Над горящими деревьями реял дракон, изгибая изящную шею, и беспощадно выжигал все пространство, где была тварь. Все, что вылетело из лопнувшей жути, тут же сгорало в корчах. Там, где Лэпп только что дрожал осиновым листом, полыхал пожар. Дракон поднялся повыше, сделал разворот и начал выжигать лес по окружности значительно большего диаметра, чтобы ни одного случайного следа твари не уцелело. Я прикинула, что мы окажемся внутри кольца, и отчаянно закричала, понукая лишенного инстинкта самосохранения Лэппа, и не в меру любопытный конек, заглядевшийся уже на сказочную огнедышащую невидаль, соизволил помчаться прочь уже без оглядки, стремясь выйти за пределы круга.

Лэпп превзошел себя в беге, больше похожем на полет, и вскоре мы уже падали с крутого берега в реку и плыли, захлебываясь. Добравшись до спасительного песочка, даже сверхвыносливый желтогривый растянулся без сил. Я скатилась с него и тоже растянулась, все еще не веря в спасение.
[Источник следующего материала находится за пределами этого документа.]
(** A limit within the stream, or at a stream that ends without an error. *)
Lemma tail_holds_intro (r : R) (w : W) limit all :
  holds r w all fin0 -> tail = drop (N.to_nat limit) all ->
  (N.to_nat limit <= length all \/ fin0 = None) ->
  tail_holds (Build_Take r (Some limit)) w (take (N.to_nat limit) all) None.
Proof.
  intros Hr Htail Hl. split_and!; [done| |].
  - by rewrite Htail, take_drop.
  - exists limit. split; [done|]. rewrite length_take. split; [lia|].
    destruct (decide (N.to_nat limit <= length all)); [left; lia|right].
    destruct Hl as [Hl|Hl]; [lia|]. split; [|done]. rewrite Htail. apply drop_ge. lia.
Qed.
End take_tail.
(* ===== verification/HttpModel.v ===== *)
(** * HttpModel: a small instance of [HttpApi]

    A header map is a list of lower-case names and values; the parsers accept the
    plain messages the tests of the crate use. It shows that the hypotheses of
    [HttpApiLaws] hold together, and the witnesses are evaluated with it. No
    theorem about the crate is proved for this instance only. *)
From stdpp Require Import base list gmap strings.
From Stdlib Require Import Strings.Byte NArith Lia.
From S2P Require Import Prelude Errors HttpApi.

(** ** Text *)
Definition lower_byte (c : byte) : byte :=
  let n := Byte.to_N c in
  if ((65 <=? n) && (n <=? 90))%N then default c (Byte.of_N (n + 32)) else c.
Definition lower (l : bytes) : bytes := lower_byte <$> l.

Definition SP : byte := x20.

Fixpoint trim_left (l : bytes) : bytes :=
  match l with
  | c :: l' => if bool_decide (c = SP) then trim_left l' else l
  | [] => []
  end.
Definition trim (l : bytes) : bytes := rev (trim_left (rev (trim_left l))).

(** The part before the first [c] and the part after it. *)
Definition cut (c : byte) (l : bytes) : bytes * option bytes :=
  match memchr c l with
  | Some i => (take i l, Some (drop (S i) l))
  | None => (l, None)
  end.

Fixpoint split_on (n : nat) (c : byte) (l : bytes) : list bytes :=
  match n with
  | O => [l]
  | S n => match cut c l with
           | (h, Some t) => h :: split_on n c t
           | (h, None) => [h]
           end
  end.

Definition strip_cr (l : bytes) : bytes :=
  match rev l with
  | c :: r => if bool_decide (c = CR) then rev r else l
  | [] => []
  end.

(** ** Header maps *)
Abbreviation headers_list := (list (bytes * bytes)).

Definition m_get (name : bytes) (h : headers_list) : option bytes :=
  snd <$> find (fun kv => bool_decide (kv.1 = name)) h.
Definition m_remove (name : bytes) (h : headers_list) : headers_list :=
  filter (fun kv => kv.1 <> name) h.
Definition m_insert (name value : bytes) (h : headers_list) : headers_list :=
  m_remove name h ++ [(name, value)].

Lemma m_get_remove_eq name h : m_get name (m_remove name h) = None.
Proof.
  unfold m_get, m_remove. induction h as [|[k v] h IH]; [done|].
  rewrite filter_cons. case_decide as Hk; simpl in *; [|done].
  by rewrite bool_decide_false.
Qed.

Lemma m_get_remove_ne name name' h :
  name <> name' -> m_get name (m_remove name' h) = m_get name h.
Proof.
  intros Hne. unfold m_get, m_remove. induction h as [|[k v] h IH]; [done|].
  rewrite filter_cons. simpl. case_decide as Hk; simpl in *.
  - by case_bool_decide.
  - rewrite bool_decide_false by naive_solver. done.
Qed.

Lemma m_get_app name h k v :
  m_get name (h ++ [(k, v)]) =
  match m_get name h with
  | Some x => Some x
  | None => if bool_decide (k = name) then Some v else None
  end.
Proof.
  unfold m_get. induction h as [|[k' v'] h IH]; cbn [app find fst snd].
  - by case_bool_decide.
  - by destruct (bool_decide (k' = name)).
Qed.

Lemma m_get_insert_eq name v h : m_get name (m_insert name v h) = Some v.
Proof. unfold m_insert. by rewrite m_get_app, m_get_remove_eq, bool_decide_true. Qed.

Lemma m_get_insert_ne name name' v h :
  name <> name' -> m_get name (m_insert name' v h) = m_get name h.
Proof.
  intros. unfold m_insert. rewrite m_get_app, m_get_remove_ne by done.
  rewrite bool_decide_false by done. by destruct (m_get name h).
Qed.

(** ** Typed headers *)
Definition m_last_is_chunked (value : bytes) : bool :=
  match rev (split_on (length value) x2c value) with
  | c :: _ => bool_decide (lower (trim c) = b "chunked")
  | [] => false
  end.
Definition m_contains (value : bytes) (token : string) : bool :=
  existsb (fun t => bool_decide (lower (trim t) = b token))
          (split_on (length value) x2c value).

Definition m_content_length (h : headers_list) : option N + unit :=
  match m_get (b "content-length") h with
  | None => inl None
  | Some [] => inr tt
  | Some v => match read_digits 10 v 0 with
              | Some n => if (n <? 2 ^ 64)%N then inl (Some n) else inr tt
              | None => inr tt
              end
  end.

(** ** Request and response heads *)
Definition m_version (l : bytes) : option N :=
  if bool_decide (l = b "HTTP/1.0") then Some 0%N
  else if bool_decide (l = b "HTTP/1.1") then Some 1%N else None.

Definition m_header_line (l : bytes) : option (bytes * bytes) :=
  match cut x3a l with
  | (name, Some value) => Some (lower name, trim value)
  | _ => None
  end.

Definition m_lines (buf : bytes) : list bytes :=
  filter (fun l => l <> []) (strip_cr <$> split_on (length buf) LF buf).

Definition m_headers (ls : list bytes) : option headers_list := mapM m_header_line ls.

Definition m_request (buf : bytes) : ParsedHead + HttparseError :=
  match m_lines buf with
  | [] => inl (Build_ParsedHead None None None None [])
  | first :: rest =>
      match cut SP first with
      | (m, Some after) =>
          match cut SP after with
          | (p, Some v) =>
              match m_version v, m_headers rest with
              | Some ver, Some hs => inl (Build_ParsedHead (Some m) (Some p) (Some ver) None hs)
              | None, _ => inr HpVersion
              | _, None => inr HpHeaderName
              end
          | (_, None) => inl (Build_ParsedHead (Some m) None None None [])
          end
      | (_, None) => inl (Build_ParsedHead None None None None [])
      end
  end.

Definition m_response (buf : bytes) : ParsedHead + HttparseError :=
  match m_lines buf with
  | [] => inl (Build_ParsedHead None None None None [])
  | first :: rest =>
      match split_on 2 SP first with
      | v :: code :: _ =>
          match m_version v, read_digits 10 code 0, m_headers rest with
          | Some ver, Some c, Some hs => inl (Build_ParsedHead None None (Some ver) (Some c) hs)
          | None, _, _ => inr HpVersion
          | _, None, _ => inr HpStatus
          | _, _, None => inr HpHeaderName
          end
      | _ => inl (Build_ParsedHead None None None None [])
      end
  end.

(** A chunk size line, possibly with an extension after a [;]. *)
Definition m_chunk_size (buf : bytes) : ChunkSize :=
  match memchr LF buf with
  | None => Partial
  | Some i =>
      match (cut x3b (strip_cr (take i buf))).1 with
      | [] => InvalidChunkSize
      | ds => match read_digits 16 ds 0 with
              | Some n => if (n <? 2 ^ 64)%N then Complete (S i) n else InvalidChunkSize
              | None => InvalidChunkSize
              end
      end
  end.

Definition m_reason (code : N) : bytes :=
  b match code with
    | 100 => "Continue" | 101 => "Switching Protocols" | 200 => "OK"
    | 404 => "Not Found" | 407 => "Proxy Authentication Required"
    | 417 => "Expectation Failed"
    | _ => "<unknown status code>"
    end%N.

Definition m_method (l : bytes) : option Method :=
  match l with
  | [] => None
  | _ =>
    if bool_decide (l = b "GET") then Some GET
    else if bool_decide (l = b "POST") then Some POST
    else if bool_decide (l = b "HEAD") then Some HEAD
    else if bool_decide (l = b "PUT") then Some PUT
    else if bool_decide (l = b "CONNECT") then Some CONNECT
    else Some (Extension l)
  end.

Definition m_method_display (m : Method) : bytes :=
  match m with
  | OPTIONS => b "OPTIONS" | GET => b "GET" | POST => b "POST" | PUT => b "PUT"
  | DELETE => b "DELETE" | HEAD => b "HEAD" | TRACE => b "TRACE"
  | CONNECT => b "CONNECT" | PATCH => b "PATCH" | Extension name => name
  end.

(** [http://host:port/...] *)
Definition m_authority (uri : bytes) : option bytes :=
  if bool_decide (take 7 uri = b "http://")
  then Some (cut x2f (drop 7 uri)).1 else None.

(** The path of a URI without an authority, up to its query *)
Definition m_path (uri : bytes) : bytes := (cut x3f uri).1.

#[export] Instance model_api : HttpApi := {|
  HeaderMap := headers_list;
  hm_new := [];
  hm_iter h := h;
  hm_get h name := m_get name h;
  hm_insert := m_insert;
  hm_remove := m_remove;
  hm_extend h h' := h ++ h';
  hm_try_append h k v := if bool_decide (k = []) then None else Some (h ++ [(lower k, v)]);
  TransferEncoding := bytes;
  te_try_get h := inl (m_get (b "transfer-encoding") h);
  te_get h := m_get (b "transfer-encoding") h;
  te_is_chunked := m_last_is_chunked;
  te_insert_chunked := m_insert (b "transfer-encoding") (b "chunked");
  cl_try_get := m_content_length;
  cl_get h := match m_content_length h with inl o => o | inr _ => None end;
  cl_insert n := m_insert (b "content-length") (dec n);
  ConnectionHeader := bytes;
  conn_get h := m_get (b "connection") h;
  conn_contains := m_contains;
  conn_insert_close := m_insert (b "connection") (b "close");
  expect_is_continue h := bool_decide (m_get (b "expect") h = Some (b "100-continue"));
  date_is_set h := bool_decide (is_Some (m_get (b "date") h));
  date_insert n := m_insert (b "date") (dec n);
  status_from_u16 n := if ((100 <=? n) && (n <? 1000))%N then Some n else None;
  status_is_success n := ((200 <=? n) && (n <? 300))%N;
  status_display n := dec n ++ [SP] ++ m_reason n;
  version_debug v := b match v with
                       | HTTP_09 => "HTTP/0.9" | HTTP_10 => "HTTP/1.0" | HTTP_11 => "HTTP/1.1"
                       | HTTP_2 => "HTTP/2.0" | HTTP_3 => "HTTP/3.0"
                       end;
  method_from_bytes := m_method;
  method_display := m_method_display;
  Uri := bytes;
  uri_parse u := if bool_decide (u = []) then None else Some u;
  uri_display u := u;
  Authority := bytes;
  uri_path := m_path;
  uri_authority := m_authority;
  authority_host a := (cut x3a a).1;
  authority_port_u16 a := match (cut x3a a).2 with Some p => read_digits 10 p 0 | None => None end;
  authority_key a := lower a;
  header_value_ok v := bool_decide (Forall (fun c => (32 <= Byte.to_N c)%N) v);
  header_to_str v :=
    if bool_decide (Forall (fun c => 32 <= Byte.to_N c < 127 \/ Byte.to_N c = 9)%N v)
    then Some v else None;
  httparse_request := m_request;
  httparse_response := m_response;
  parse_chunk_size := m_chunk_size;
|}.

Lemma m_get_remove_te name h :
  name <> b "transfer-encoding" ->
  m_get name (m_remove (b "transfer-encoding") h) = m_get name h.
Proof. apply m_get_remove_ne. Qed.

(** A printed number is not empty and has no byte outside the digits. *)
Lemma digits_cons base n : exists c l, digits base n = c :: l.
Proof.
  pose proof (digits_not_nil base n). destruct (digits base n) as [|c l]; [done|]. eauto.
Qed.

Lemma not_in_digits base n c :
  (1 < base <= 16)%N -> digit_value c = None -> c ∉ digits base n.
Proof.
  intros Hb Hc Hin.
  assert (Forall (fun x => x <> c) (digits base n)) as Hall.
  { apply digits_Forall; [done|]. intros d Hd Heq.
    by rewrite <-Heq, digit_value_byte in Hc. }
  rewrite Forall_forall in Hall. by apply (Hall c).
Qed.

Lemma strip_cr_app l : strip_cr (l ++ [CR]) = l.
Proof. unfold strip_cr. rewrite rev_app_distr. simpl. by rewrite rev_involutive. Qed.

Lemma m_content_length_dec h n :
  (n < 2 ^ 64)%N -> m_get (b "content-length") h = Some (dec n) ->
  m_content_length h = inl (Some n).
Proof.
  intros Hn Hget. unfold m_content_length. rewrite Hget. unfold dec.
  pose proof (read_digits_digits 10 n ltac:(lia)) as Hd.
  destruct (digits_cons 10 n) as (c & l & Heq).
    rewrite Heq in Hd |- *. cbv beta iota. rewrite Hd.
  by destruct (N.ltb_spec n (2 ^ 64)); [|lia].
Qed.

Lemma m_chunk_size_hex n :
  (n < 2 ^ 64)%N -> m_chunk_size (hex n ++ CRLF) = Complete (length (hex n ++ CRLF)) n.
Proof.
  intros Hn. unfold m_chunk_size, CRLF, hex.
  assert (LF ∉ digits 16 n) as Hlf by (apply not_in_digits; [lia|done]).
  change [CR; LF] with ([CR] ++ [LF]). rewrite app_assoc.
  rewrite memchr_app by set_solver. cbn [app].
  rewrite take_app_length, strip_cr_app.
  unfold cut. rewrite (proj2 (memchr_None x3b (digits 16 n))); cbn [fst].
  - pose proof (read_digits_digits 16 n ltac:(lia)) as Hd.
    destruct (digits_cons 16 n) as (c & l & Heq).
    rewrite Heq in Hd |- *. cbv beta iota. rewrite Hd.
    destruct (N.ltb_spec n (2 ^ 64)); [|lia].
    f_equal. rewrite !length_app. simpl. lia.
  - apply not_in_digits; [lia|done].
Qed.

Lemma m_content_length_get h h' :
  m_get (b "content-length") h = m_get (b "content-length") h' ->
  m_content_length h = m_content_length h'.
Proof. unfold m_content_length. by intros ->. Qed.

#[export] Instance model_api_laws : HttpApiLaws (H := model_api).
Proof.
  split; cbn -[m_insert m_remove m_get dec b N.pow].
  - done.
  - done.
  - done.
  - done.
  - done.
  - intros h n. unfold m_content_length.
    destruct (m_get _ h) as [[|c l]|]; try done.
    destruct (read_digits 10 (c :: l) 0) as [m|]; [|done].
    destruct (N.ltb_spec m (2 ^ 64)); [|done]. by intros [= <-].
  - intros h. exists (b "chunked"). by rewrite m_get_insert_eq.
  - intros h. by rewrite m_get_remove_eq.
  - intros n h Hn. rewrite (m_content_length_dec _ n); [done|done|].
    apply m_get_insert_eq.
  - intros h. unfold connection_has. cbn -[m_insert m_get]. by rewrite m_get_insert_eq.
  - intros h. unfold connection_has. cbn -[m_insert m_get]. by rewrite m_get_insert_eq.
  - intros n h. rewrite m_get_insert_eq. by apply bool_decide_true.
  - intros h. by rewrite (m_content_length_get _ h) by (by apply m_get_insert_ne); rewrite m_get_insert_ne.
  - intros h. by rewrite (m_content_length_get _ h) by (by apply m_get_remove_ne); rewrite m_get_remove_ne.
  - intros n h. by rewrite !m_get_insert_ne.
  - intros h. by rewrite (m_content_length_get _ h) by (by apply m_get_insert_ne); rewrite m_get_insert_ne.
  - intros n h. by rewrite (m_content_length_get _ h) by (by apply m_get_insert_ne); rewrite !m_get_insert_ne.
  - intros name v h. split_and!; intros Hne.
    + by rewrite m_get_insert_ne.
    + by rewrite (m_content_length_get _ h) by (by apply m_get_insert_ne).
    + by rewrite m_get_insert_ne.
  - apply m_chunk_size_hex.
Qed.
Дракон уже изнемогал, но замкнул огненный круг. Красив он был на диво, весь медово-золотистый, сверкавший в лучах солнца, словно чешуя его была из золотых слитков, отполирована или покрыта драгоценными каменьями. Он с трудом набирал высоту, чтобы не сгореть в им же порожденном пламени. Плюнув напоследок в огненный котел, дракон перевалился на одно крыло, развернулся и спикировал прямо на нас. Все правильно: птичка потрудилась, теперь пора перекусить, пока завтрак под боком.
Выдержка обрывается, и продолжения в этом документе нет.